Water analysis / General presentation

by xavcc | December 18, 2021 16:38 18 Dec 16:38 | #28509 | #28509

This research note is a chapter in "Investigating Water with Seeds"


We attempt here to describe a conceptual framework that is understandable to anyone wishing to become involved in the investigation and analysis of water. For in situ work and also for "laboratory" work.


"Natural" water quality studies involve three steps:

  • sampling,
  • analysis,
  • interpretation


Sampling is essential because it conditions the relevance of the analysis. It must be of good quality but also representative of what we want to analyze.

The water samples must be taken in clean containers, rinsed several times with the water to be analyzed, then hermetically closed without leaving air bubbles in the flask.

Container material

The nature of the material of the sampling container is important, because this one must not enter in reaction with the water to be analyzed => Passage in solution of chemical elements entering the composition of the bottle or fixing of certain ions of water on the walls of the container. The ideal material does not exist and the use of such a product rather than another depends on the nature of the elements to be measured:

  • Standard rectangular cuvettes (quartz glass or tetrafluoroethylene (Teflon)) is a suitable material for the good conservation of samples but proves to be very fragile (most commonly used type in chemical analysis)

  • glass and Pyrex can be used without problem for the determination of major ions. However, trace elements can pass in solution into the water (silica in glass and boron in Pyrex)

  • Polyethylene is often recommended for all sampling, especially for sampling for the measurement of radioactive elements.
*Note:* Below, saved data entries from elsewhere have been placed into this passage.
(* ===== verification/ClusterRuns.v ===== *)
(** * Two instances at work

    A concrete encoding of events, the theorems on clusters applied to two instances, and what
    happens when an event does not arrive. *)

From Stdlib Require Import ZArith Lia Ascii String.
From stdpp Require Import base list strings gmap relations.
From S2P Require Import Prelude GoStrings Message WireNames Names RData RDataCorrect.
From S2P Require Import Handler HandlerResponses HandlerRuns Api Store StoreCorrect StoreQueries.
From S2P Require Import ApiCorrect ApiRuns Events Cache Resolver CachedResolver CachedResolverCorrect CacheConcurrency.
From S2P Require Import Cluster ClusterCorrect ClusterLiveness.

(** ** An encoding *)
Fixpoint enc_text (t : gostring) : bytes :=
  match t with [] => ["0"%char] | c :: t' => "1"%char :: c :: enc_text t' end.

Fixpoint dec_text (b : bytes) : option (gostring * bytes) :=
  match b with
  | m :: r =>
    if bool_decide (m = "0"%char) then Some ([], r)
    else match r with
         | c :: r' => match dec_text r' with Some (t, r'') => Some (c :: t, r'') | None => None end
         | [] => None
         end
  | [] => None
  end.

Lemma dec_enc t r : dec_text (enc_text t ++ r) = Some (t, r).
Proof. induction t as [|c t IH]; [done|]. cbn. by rewrite IH. Qed.

Definition proto_ref : Proto := {|
  Marshal be :=
    Some (match evKind (evChange be) with KIND_UNSPECIFIED => "u" | KIND_ZONE => "z" | KIND_RECORD => "r" end%char ::
          enc_text (evOrigin be) ++ enc_text (evZone (evChange be)) ++ enc_text (evName (evChange be)) ++ []);
  Unmarshal b :=
    match b with
    | k :: b =>
      match dec_text b with
      | Some (o, b) =>
        match dec_text b with
        | Some (z, b) =>
          match dec_text b with
          | Some (n, _) =>
            Some (mkBusEvent o (mkEvent
              (if bool_decide (k = "u"%char) then KIND_UNSPECIFIED else if bool_decide (k = "z"%char) then KIND_ZONE else KIND_RECORD) z n))
          | None => None
          end
        | None => None
        end
      | None => None
      end
    | [] => None
    end;
|}.

Lemma proto_ref_laws : @ProtoLaws proto_ref.
Proof.
  constructor.
  - intros [o [k z n]] b [= <-]. cbn [Unmarshal proto_ref evKind evZone evName evOrigin evChange].
    rewrite !dec_enc. by destruct k.
  - intros ev _ _ _. by eexists.
Qed.

#[local] Existing Instance unicode_id.
#[local] Existing Instance unicode_id_laws.
#[local] Existing Instance pg_ref.
#[local] Existing Instance pg_ref_laws.
#[local] Existing Instance maps_ref.
#[local] Existing Instance maps_ref_laws.
#[local] Existing Instance proto_ref.
#[local] Existing Instance proto_ref_laws.

(** ** Two instances *)
Definition ref_settings : list setting :=
  [mkSetting (lit "aaaaaaaa") 1000 0; mkSetting (lit "bbbbbbbb") 500 0].

Definition pair_nodes : list node := start (lit "sharddns.changes") <$> ref_settings.
Definition pair_start : cluster := mkCluster api_db pair_nodes [].

Definition node_a : node := start (lit "sharddns.changes") (mkSetting (lit "aaaaaaaa") 1000 0).
Definition node_b : node := start (lit "sharddns.changes") (mkSetting (lit "bbbbbbbb") 500 0).

Lemma pair_start_reached : cluster_reaches ref_store pair_start.
Proof. apply cluster_start; [apply api_db_reachable|]. refine (bool_decide_unpack _ _). vm_compute. exact I. Qed.

Lemma node_b_settled : settled pair_start node_b.
Proof.
  do 4 (split; [done|]). intros y Hy. change (nodes pair_start) with [node_a; node_b] in Hy.
  rewrite !elem_of_cons in Hy. destruct Hy as [-> |[-> |?%not_elem_of_nil]]; [..|done]; (split; [done|]); by intros t ?%not_elem_of_nil.
Qed.


(** A deletion through the first instance. *)
Definition delete_op : op := DeleteRecordOp (lit "example.com") (lit "www.example.com") (lit "A") (lit "192.0.2.1").
Definition delete_event : ChangeEvent := mkEvent KIND_RECORD (lit "example.com") (lit "www.example.com").
Definition deleted_db : DB := snd (run ref_store env0 delete_op api_db).

Definition pair_written : cluster :=
  mkCluster deleted_db [with_tasks node_a [mkTask (event_actions delete_event) (Some delete_event)]; node_b] [].

Lemma delete_runs : run ref_store env0 delete_op api_db = (Ok tt, deleted_db).
Proof. refine (pair_snd (run ref_store env0 delete_op api_db) _ _). vm_compute. reflexivity. Qed.

Lemma pair_written_reached : cluster_reaches ref_store pair_written.
Proof.
  eapply cluster_step; [apply pair_start_reached|].
  exact (c_write ref_store pair_start 0 node_a env0 delete_op delete_event deleted_db eq_refl I delete_runs eq_refl).
Qed.

Lemma pair_written_room : room pair_written.
Proof.
  assert (Hr : forallb (fun x => bool_decide (epoch (zoneCache x) + Z.of_nat (weight pair_written) < 2 ^ 64)%Z &&
    bool_decide (epoch (nameCache x) + Z.of_nat (weight pair_written) < 2 ^ 64)%Z) (nodes pair_written) = true)
    by (vm_compute; reflexivity).
  apply forallb_Forall in Hr. rewrite Forall_forall in Hr. intros x Hx. specialize (Hr x Hx).
  apply andb_true_iff in Hr as [H1%bool_decide_eq_true H2%bool_decide_eq_true]. done.
Qed.

Lemma Cluster_settles_witness :
  (exists c'', internal pair_written c'') \/
  (quiet pair_written /\ cdb pair_written = deleted_db /\ (lost pair_written = [] -> forall x, x ∈ nodes pair_written -> settled pair_written x)).
Proof.
  exact (proj2 (Cluster_settles ref_store pair_written ref_store_total pair_written_reached pair_written_room)
    pair_written (rtc_refl _ _)).
Defined.

(** ** An event that is lost *)
Definition www_key : gostring := names_key (lit "example.com") (lit "www.example.com").

(** What the second instance reads of the name, and its caches with it. *)
Definition www_set : NameSet :=
  match Store.LookupName ref_store env0 (lit "example.com") (lit "www.example.com") api_db with
  | Ok set => set
  | _ => mkNameSet [] false
  end.

Definition warm_cache : Cache NameSet :=
  Set_locked (nameCache node_b) www_key (names_group www_key) www_set (Epoch (nameCache node_b)) 0.

Definition warm_b : node := with_names node_b warm_cache [].

Definition pair_stale : cluster :=
  mkCluster deleted_db
    [with_tasks (with_names (with_zones node_a (acts (zpart (event_actions delete_event)) (zoneCache node_a)) [])
       (acts (npart (event_actions delete_event)) (nameCache node_a)) []) []; warm_b]
    [mkBusEvent (origin (bus node_a)) delete_event].

Lemma www_set_source : name_source ref_store api_db www_key www_set.
Proof.
  intros z n Hz Hk. apply names_key_inj in Hk as [<- <-]; [| |done].
  2: { refine (bool_decide_unpack _ _). vm_compute. exact I. }
  pose proof (store_resolver_spec ref_store no_fault api_db) as Hspec.
  destruct (api_reachable_ok ref_store api_db ref_store_total api_db_reachable) as [Hr Hc].
  specialize (Hspec (reachable_db_ok _ _ Hr) (content_text _ Hc) ref_store_total).
  assert (Hs : serves no_fault api_db (mkConn api_db (fun _ => env0) 0)) by (by split).
  pose proof (LookupName_answers (H := StoreResolver ref_store) (lit "example.com") (lit "www.example.com") _ Hs) as Ha.
  cbn [LookupName StoreResolver fst envs calls db] in Ha. unfold www_set.
  destruct (Store.LookupName ref_store env0 (lit "example.com") (lit "www.example.com") api_db) eqn:E;
    [apply Ha; refine (bool_decide_unpack _ _); vm_compute; exact I|vm_compute in E; discriminate..].
Qed.

Lemma pair_stale_reached : cluster_reaches ref_store pair_stale.
Proof.
  set (load := fun c ls => mkCluster api_db [node_a; with_names node_b c ls] []).
  assert (H1 : cluster_reaches ref_store (load warm_cache [])).
  { eapply cluster_step; [|apply (c_name_load ref_store (load (nameCache node_b) [Fetched www_key (Epoch (nameCache node_b)) www_set])
      1 _ warm_cache [] eq_refl), (step_store names_group (nameCache node_b) _ [] [] [] www_key)].
    eapply cluster_step; [|apply (c_name_load ref_store (load (nameCache node_b) [Started www_key (Epoch (nameCache node_b))])
      1 _ (nameCache node_b) [Fetched www_key (Epoch (nameCache node_b)) www_set] eq_refl),
      (step_fetch names_group (nameCache node_b) _ [] [] [] www_key), www_set_source].
    eapply cluster_step; [apply pair_start_reached|].
    apply (c_name_load ref_store pair_start 1 node_b (nameCache node_b) [Started www_key (Epoch (nameCache node_b))] eq_refl),
      (step_start names_group (nameCache node_b) _ [] [] www_key). }
  set (written := mkCluster deleted_db [with_tasks node_a [mkTask (event_actions delete_event) (Some delete_event)]; warm_b] []).
  assert (H2 : cluster_reaches ref_store written).
  { eapply cluster_step; [exact H1|].
    exact (c_write ref_store (load warm_cache []) 0 node_a env0 delete_op delete_event deleted_db eq_refl I delete_runs eq_refl). }
  pose proof (run_task (event_actions delete_event) written 0 _ (Some delete_event) [] eq_refl eq_refl
    ltac:(vm_compute; done) ltac:(vm_compute; done) ltac:(vm_compute; done) ltac:(vm_compute; done)) as Hrun.
  apply (reaches_rtc ref_store written) in Hrun; [|exact H2].
  eapply cluster_step; [exact Hrun|].
  match type of Hrun with cluster_reaches _ (set_node _ _ ?x1) =>
    exact (c_unpublished ref_store (set_node written 0 x1) 0 x1 [] delete_event [] eq_refl eq_refl) end.
Qed.

(** A change event that does not arrive is made up for by nothing, other than a missed
    connection: [Publish] only logs an error.  Here the first instance deletes one of two
    addresses, its event is lost, and afterwards, with both instances connected and nothing
    left to do, the second one still serves both addresses at any later time. *)
Theorem lost_event_stale :
  cluster_reaches ref_store pair_stale /\ quiet pair_stale /\
  length (filter (at_name (lit "example.com") (lit "www.example.com")) (records (cdb pair_stale))) = 1 /\
  forall now, (now < 2 ^ 63 - 1)%Z ->
  match fst (Get (nameCache warm_b) www_key now) with Some set => length (Records set) = 2 | None => False end.
Proof.
  split; [exact pair_stale_reached|]. split; [|split].
  - intros x Hx. unfold pair_stale in Hx. cbn [nodes] in Hx. rewrite !elem_of_cons in Hx.
    by destruct Hx as [-> |[-> |?%not_elem_of_nil]].
  - vm_compute. reflexivity.
  - intros now Hnow. unfold Get.
    assert (He : exists e, shard_of (nameCache warm_b) www_key !! www_key = Some e /\ (2 ^ 63 - 1 <= expires e)%Z /\ length (Records (value e)) = 2).
    { refine (ex_intro _ (default (mkEntry (mkNameSet [] false) [] 0) (shard_of (nameCache warm_b) www_key !! www_key)) _).
      vm_compute. done. }
    destruct He as (e & -> & Hx & Hl). destruct (Z.ltb_spec now (expires e)); [done|lia].
Qed.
Relatively porous with respect to gases, glass is preferred for the sampling and conservation of water heavily charged with gas (diffusion is however rather slow)

  • Polyvinyl sampling bags have the advantage of being used only once, but they have the disadvantage of releasing chlorine if they are exposed to light for too long

General Precautions and Procedures

  • Rinse container 2-3 times with the sample to be collected

  • Fill the container full, leaving approximately 1% of the volume empty to allow for possible thermal expansion

  • if sampling a stream, collect the sample at mid-stream and at mid-depth

(Source: "Standard Methods for the Examination of Water and Wastewater", 19th Ed., 1995, A.D. Eaton, L.S. Clesceri, and A.E. Greenberg, ed.)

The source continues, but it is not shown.